(** * data_cleaning.py: the sales-data cleaning pipeline

    A shallow embedding of [src/data_cleaning.py] and the properties of its
    four transformation stages ([clean_column_names],
    [strip_product_and_category], [handle_missing_values],
    [remove_invalid_rows]).

    Conventions of the model:
    - a Python [str] is a Rocq [string], read as its sequence of code
      points, each below 256 (Latin-1); the string methods work on the list
      of characters, with the whitespace class and the case mapping Python
      has on those code points;
    - a number is a signed decimal or an infinity: the range of binary64
      (overflow to a range error, underflow to zero) is modelled, the
      rounding of a value that is in range is not, and only the sign of a
      value is ever inspected;
    - a DataFrame is its ordered column labels with its rows in order; the
      row index plays no part in the four stages and is left out;
    - the pandas operations the script calls ([DataFrame.__getitem__],
      [__setitem__], [to_numeric], [dropna], [astype], [.str.strip], boolean
      indexing) are defined below with the behaviour of pandas 1.x/2.x. *)

From Stdlib Require Import ZArith Ascii String.
From stdpp Require Import base tactics option list strings.

Local Open Scope string_scope.
Local Open Scope list_scope.

(** ** Python string methods *)

Module PyStr.

Abbreviation chars := (list ascii).

Definition of_string (s : string) : chars := list_ascii_of_string s.
Definition to_string (l : chars) : string := string_of_list_ascii l.

Definition code (c : ascii) : nat := nat_of_ascii c.

(** [str.isspace] on one character: TAB, LF, VT, FF, CR, the four
    separators FS, GS, RS, US, the space, NEL (U+0085) and the no-break
    space (U+00A0). *)
Definition isspace (c : ascii) : bool :=
  let n := code c in
  (((9 <=? n) && (n <=? 13)) || ((28 <=? n) && (n <=? 31)) || (n =? 32)
   || (n =? 133) || (n =? 160))%nat.
(** [checkIn(params)].  [vaultData] is read once at the top; the object
    saved at the bottom is that same object with its [config] updated
    and the new record pushed on [checkIns].  [checkIn] itself reads the
    clock three times: [now] is the reading of [getDeadlineFromPeriod]
    (the operations called before the end of the setup are handed the
    same one); [recordedAt] is the reading for the [timestamp] of the
    record, made once the new delegations are signed and the receipts
    fetched; [savedAt] is the reading for [lastUpdated]. *)
Definition checkIn (recordedAt savedAt : Z) (params : CheckInParams.t) (st : Store)
  : Result CheckInRecord.t * Store :=
  let vaultAddress := CheckInParams.vault params in
  match loadVaultData vaultAddress st with
  | None => (Err (NotFoundError MissingVault), st)
  | Some vaultData =>
  let config := VaultStorage.config vaultData in
  let activeDelegations := getActiveDelegations vaultAddress st in
  if (length activeDelegations =? 0)%nat then (Err NoActiveDelegationsError, st) else
  let disabled := disableAll vaultAddress activeDelegations (DisableState.mk st 0 []) in
  let newPeriod :=
    orElse (CheckInParams.newCheckInPeriodDays params) (VaultConfig.checkInPeriod config) in
  let newDeadline :=
    getDeadlineFromPeriod now newPeriod (VaultConfig.checkInPeriodUnit config) in
  match setupBeneficiaries fw now vaultAddress
          (map inputOfBeneficiary (CheckInParams.beneficiaries params))
          newDeadline (DisableState.store disabled) with
  | (Err e, st') => (Err e, st')
  | (Ok newBeneficiaries, st') =>
      let totalGasUsed := totalGasUsedOf (DisableState.txHashes disabled) in
      let checkInRecord :=
        CheckInRecord.mk recordedAt
          (firstTxHash (DisableState.txHashes disabled))
          newDeadline (DisableState.disabledCount disabled)
          (Z.of_nat (length newBeneficiaries)) totalGasUsed in
      let config' :=
        checkedInConfig config (CheckInRecord.timestamp checkInRecord) newDeadline
          (CheckInParams.newCheckInPeriodDays params) in
      let vaultData' :=
        VaultStorage.mk config' (VaultStorage.beneficiaries vaultData)
          (VaultStorage.delegations vaultData)
          (VaultStorage.checkIns vaultData ++ [checkInRecord])%list savedAt in
      (Ok checkInRecord, saveVaultData vaultAddress vaultData' st')
  end
  end.

(** [simpleCheckIn]: the stored beneficiaries are the ones set up again. *)
Definition simpleCheckIn (recordedAt savedAt : Z) (vaultAddress : string)
    (newCheckInPeriodDays : option Z) (st : Store) : Result CheckInRecord.t * Store :=
  match loadVaultData vaultAddress st with
  | None => (Err (NotFoundError MissingVault), st)
  | Some vaultData =>
      checkIn recordedAt savedAt
        (CheckInParams.mk vaultAddress (VaultStorage.beneficiaries vaultData)
           newCheckInPeriodDays) st
  end.
End CheckIn.

(* ===================================================================== *)
(** ** Beneficiary claim ([claim.ts]) *)
(* ===================================================================== *)

(** The object handed over as [signedDelegation].  By its type,
    [Delegation & { signature }], it has the fields of a toolkit
    delegation and a [signature]; [simpleClaim] builds exactly that.
    [claimInheritance] begins by reading [signedDelegation.delegation.from]:
    [delegation] is that property, [None] when the object has none (as
    the typed object), [Some from] for an object with
    [delegation: { from }]. *)
Module SignedDelegation.
Record t : Type := mk {
  body : Delegation.t;
  signature : string;
  delegation : option string }.
End SignedDelegation.

(** [ClaimParams]: the signed delegation and the beneficiary entry; the
    account that sends the transaction is the beneficiary's, the
    delegation manager address is a constant, [vaultAddress] is not
    read. *)
Module ClaimParams.
Record t : Type := mk {
  signedDelegation : SignedDelegation.t;
  beneficiary : Beneficiary.t }.
End ClaimParams.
######
WHAT YOU NEED TO DO: Copy out every entry above exactly.

RESPONSE TO THIS EXERCISE:
(** * data_cleaning.py: the sales-data cleaning pipeline

    A shallow embedding of [src/data_cleaning.py] and the properties of its
    four transformation stages ([clean_column_names],
    [strip_product_and_category], [handle_missing_values],
    [remove_invalid_rows]).

    Conventions of the model:
    - a Python [str] is a Rocq [string], read as its sequence of code
      points, each below 256 (Latin-1); the string methods work on the list
      of characters, with the whitespace class and the case mapping Python
      has on those code points;
    - a number is a signed decimal or an infinity: the range of binary64
      (overflow to a range error, underflow to zero) is modelled, the
      rounding of a value that is in range is not, and only the sign of a
      value is ever inspected;
    - a DataFrame is its ordered column labels with its rows in order; the
      row index plays no part in the four stages and is left out;
    - the pandas operations the script calls ([DataFrame.__getitem__],
      [__setitem__], [to_numeric], [dropna], [astype], [.str.strip], boolean
      indexing) are defined below with the behaviour of pandas 1.x/2.x. *)

From Stdlib Require Import ZArith Ascii String.
From stdpp Require Import base tactics option list strings.

Local Open Scope string_scope.
Local Open Scope list_scope.

(** ** Python string methods *)

Module PyStr.

Abbreviation chars := (list ascii).

Definition of_string (s : string) : chars := list_ascii_of_string s.
Definition to_string (l : chars) : string := string_of_list_ascii l.

Definition code (c : ascii) : nat := nat_of_ascii c.

(** [str.isspace] on one character: TAB, LF, VT, FF, CR, the four
    separators FS, GS, RS, US, the space, NEL (U+0085) and the no-break
    space (U+00A0). *)
Definition isspace (c : ascii) : bool :=
  let n := code c in
  (((9 <=? n) && (n <=? 13)) || ((28 <=? n) && (n <=? 31)) || (n =? 32)
   || (n =? 133) || (n =? 160))%nat.
(** [checkIn(params)].  [vaultData] is read once at the top; the object
    saved at the bottom is that same object with its [config] updated
    and the new record pushed on [checkIns].  [checkIn] itself reads the
    clock three times: [now] is the reading of [getDeadlineFromPeriod]
    (the operations called before the end of the setup are handed the
    same one); [recordedAt] is the reading for the [timestamp] of the
    record, made once the new delegations are signed and the receipts
    fetched; [savedAt] is the reading for [lastUpdated]. *)
Definition checkIn (recordedAt savedAt : Z) (params : CheckInParams.t) (st : Store)
  : Result CheckInRecord.t * Store :=
  let vaultAddress := CheckInParams.vault params in
  match loadVaultData vaultAddress st with
  | None => (Err (NotFoundError MissingVault), st)
  | Some vaultData =>
  let config := VaultStorage.config vaultData in
  let activeDelegations := getActiveDelegations vaultAddress st in
  if (length activeDelegations =? 0)%nat then (Err NoActiveDelegationsError, st) else
  let disabled := disableAll vaultAddress activeDelegations (DisableState.mk st 0 []) in
  let newPeriod :=
    orElse (CheckInParams.newCheckInPeriodDays params) (VaultConfig.checkInPeriod config) in
  let newDeadline :=
    getDeadlineFromPeriod now newPeriod (VaultConfig.checkInPeriodUnit config) in
  match setupBeneficiaries fw now vaultAddress
          (map inputOfBeneficiary (CheckInParams.beneficiaries params))
          newDeadline (DisableState.store disabled) with
  | (Err e, st') => (Err e, st')
  | (Ok newBeneficiaries, st') =>
      let totalGasUsed := totalGasUsedOf (DisableState.txHashes disabled) in
      let checkInRecord :=
        CheckInRecord.mk recordedAt
          (firstTxHash (DisableState.txHashes disabled))
          newDeadline (DisableState.disabledCount disabled)
          (Z.of_nat (length newBeneficiaries)) totalGasUsed in
      let config' :=
        checkedInConfig config (CheckInRecord.timestamp checkInRecord) newDeadline
          (CheckInParams.newCheckInPeriodDays params) in
      let vaultData' :=
        VaultStorage.mk config' (VaultStorage.beneficiaries vaultData)
          (VaultStorage.delegations vaultData)
          (VaultStorage.checkIns vaultData ++ [checkInRecord])%list savedAt in
      (Ok checkInRecord, saveVaultData vaultAddress vaultData' st')
  end
  end.

(** [simpleCheckIn]: the stored beneficiaries are the ones set up again. *)
Definition simpleCheckIn (recordedAt savedAt : Z) (vaultAddress : string)
    (newCheckInPeriodDays : option Z) (st : Store) : Result CheckInRecord.t * Store :=
  match loadVaultData vaultAddress st with
  | None => (Err (NotFoundError MissingVault), st)
  | Some vaultData =>
      checkIn recordedAt savedAt
        (CheckInParams.mk vaultAddress (VaultStorage.beneficiaries vaultData)
           newCheckInPeriodDays) st
  end.
End CheckIn.

(* ===================================================================== *)
(** ** Beneficiary claim ([claim.ts]) *)
(* ===================================================================== *)

(** The object handed over as [signedDelegation].  By its type,
    [Delegation & { signature }], it has the fields of a toolkit
    delegation and a [signature]; [simpleClaim] builds exactly that.
    [claimInheritance] begins by reading [signedDelegation.delegation.from]:
    [delegation] is that property, [None] when the object has none (as
    the typed object), [Some from] for an object with
    [delegation: { from }]. *)
Module SignedDelegation.
Record t : Type := mk {
  body : Delegation.t;
  signature : string;
  delegation : option string }.
End SignedDelegation.

(** [ClaimParams]: the signed delegation and the beneficiary entry; the
    account that sends the transaction is the beneficiary's, the
    delegation manager address is a constant, [vaultAddress] is not
    read. *)
Module ClaimParams.
Record t : Type := mk {
  signedDelegation : SignedDelegation.t;
  beneficiary : Beneficiary.t }.
End ClaimParams.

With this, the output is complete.